A medida que la cantidad de ciudadanos aumenta más allá de cierto límite -impreciso-, la proporción de ellos que pueden congregarse (o suponiendo que puedan hacerlo, la proporción de los que tienen oportunidad de participar de alguna otra manera además del voto) es forzosamente cada vez menor. (…) Quienes emprendieron la labor de modificar esas instituciones sabían muy bien que, para aplicar la lógica de la igualdad política a la gran escala del Estado nacional, la democracia "directa" de las asambleas ciudadanas debía ser reemplazada por (o al menos complementada con) un gobierno representativo. (Dahl, 2000, 1989: 261)

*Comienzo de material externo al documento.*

Lemma makers_move t s l pid p0 p k :
  makers_ok t s -> s_procs s !! pid = Some p0 -> callers (made_fifo Root Id) [l] = [] ->
  (forall n, at_most (p_prog p0) n -> at_most (p_prog p) n) ->
  makers_ok (t ++ [l]) (System k (<[pid := p]> (s_procs s))).
Proof.
  intros Hm Hp Hl Himp. eapply makers_same; [done|done|].
  intros pid' p' [[<- <-]|[_ H]]%lookup_insert_Some; right; eauto.
Qed.

Lemma makers_keep t s l k :
  makers_ok t s -> callers (made_fifo Root Id) [l] = [] -> makers_ok (t ++ [l]) (System k (s_procs s)).
Proof. intros Hm Hl. eapply makers_same; [done|done|]. intros pid' p' H. right; eauto. Qed.

(** A process makes a FIFO, or tries to. *)
Lemma makers_mkfifo t s pid c k T r T' k' :
  makers_ok t s -> s_procs s !! pid = Some (Process (Call c k) T) -> is_mkfifo c = true ->
  makers_ok (t ++ [LCall pid (existT (P := resp) c r)]) (System k' (<[pid := Process (k r) T']> (s_procs s))).
Proof.
  intros [H1 H2 H3] Hp Hmk. pose proof (H3 _ _ Hp) as Hn. cbn in Hn. rewrite Hmk in Hn.
  destruct Hn as (m & Hn & Hk). destruct (decide _) as [[Hcr Hno]|]; [|done]. injection Hn as <-.
  assert (callers (made_fifo Root Id) [LCall pid (existT (P := resp) c r)] = [] \/
    callers (made_fifo Root Id) [LCall pid (existT (P := resp) c r)] = [pid]) as Hcase.
  { cbn. destruct (made_fifo _ _ _); auto. }
  split; rewrite callers_app.
  - destruct Hcase as [-> | ->]; [by rewrite app_nil_r|]. apply NoDup_app. split_and!; [done| |apply NoDup_singleton].
    intros x Hx ->%list_elem_of_singleton. done.
  - intros pid'. destruct Hcase as [-> | ->]; [rewrite app_nil_r; auto|].
    rewrite elem_of_app, list_elem_of_singleton. intros [| ->]; auto.
  - cbn [s_procs]. intros pid' p' [[<- <-]|[Hne H]]%lookup_insert_Some; [apply at_most_0, Hk|].
    specialize (H3 _ _ H). destruct (decide (pid' ∈ dom creates /\ pid' ∉ callers _ t)) as [[Hc Hnc]|];
      [|by apply at_most_0]. rewrite decide_True; [done|]. split; [done|].
    destruct Hcase as [-> | ->]; [by rewrite app_nil_r|]. rewrite elem_of_app, list_elem_of_singleton. naive_solver.
Qed.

El papel de los representantes, surgidos en el siglo dieciocho, propició la extensión de la democracia más allá de los Estados pequeños y garantizó una serie de derechos para los ciudadanos, así como un mayor grado de libertad y de autonomía de los individuos. Sin embargo, las instituciones políticas características de las democracias representativas han alejado el gobierno de aquellos para los que se gobierna. Entre los críticos a este sistema hay quien considera que el auténtico nombre que se merece es el de "oligarquía". Sin llegar a entrar a considerar estas posturas, lo cierto es que las instituciones están formadas por un conjunto de expertos que se caracterizan por su conocimiento especializado. Ahora bien:

Las decisiones sobre asuntos públicos (ya se trate de armas nucleares o de la pobreza, de la seguridad social o la salud) (…) requieren, implícita o explícitamente, formular juicios de carácter tanto moral como instrumental. Tales decisiones no están ni pueden estar referidas estrictamente a los fines, aunque tampoco pueden estar referidas estrictamente a los medios. No es intelectualmente defendible la postura según la cual las elites de la política pública (reales o presuntas) poseen un saber moral superior o mejores conocimientos específicos de lo que constituye el bien común. De hecho, tenemos motivos para suponer que la especialización, que es la base de la influencia de dichas elites, puede por sí misma perjudicar su capacidad para la formulación de juicios morales. (Dahl, 2000, 1989: 405)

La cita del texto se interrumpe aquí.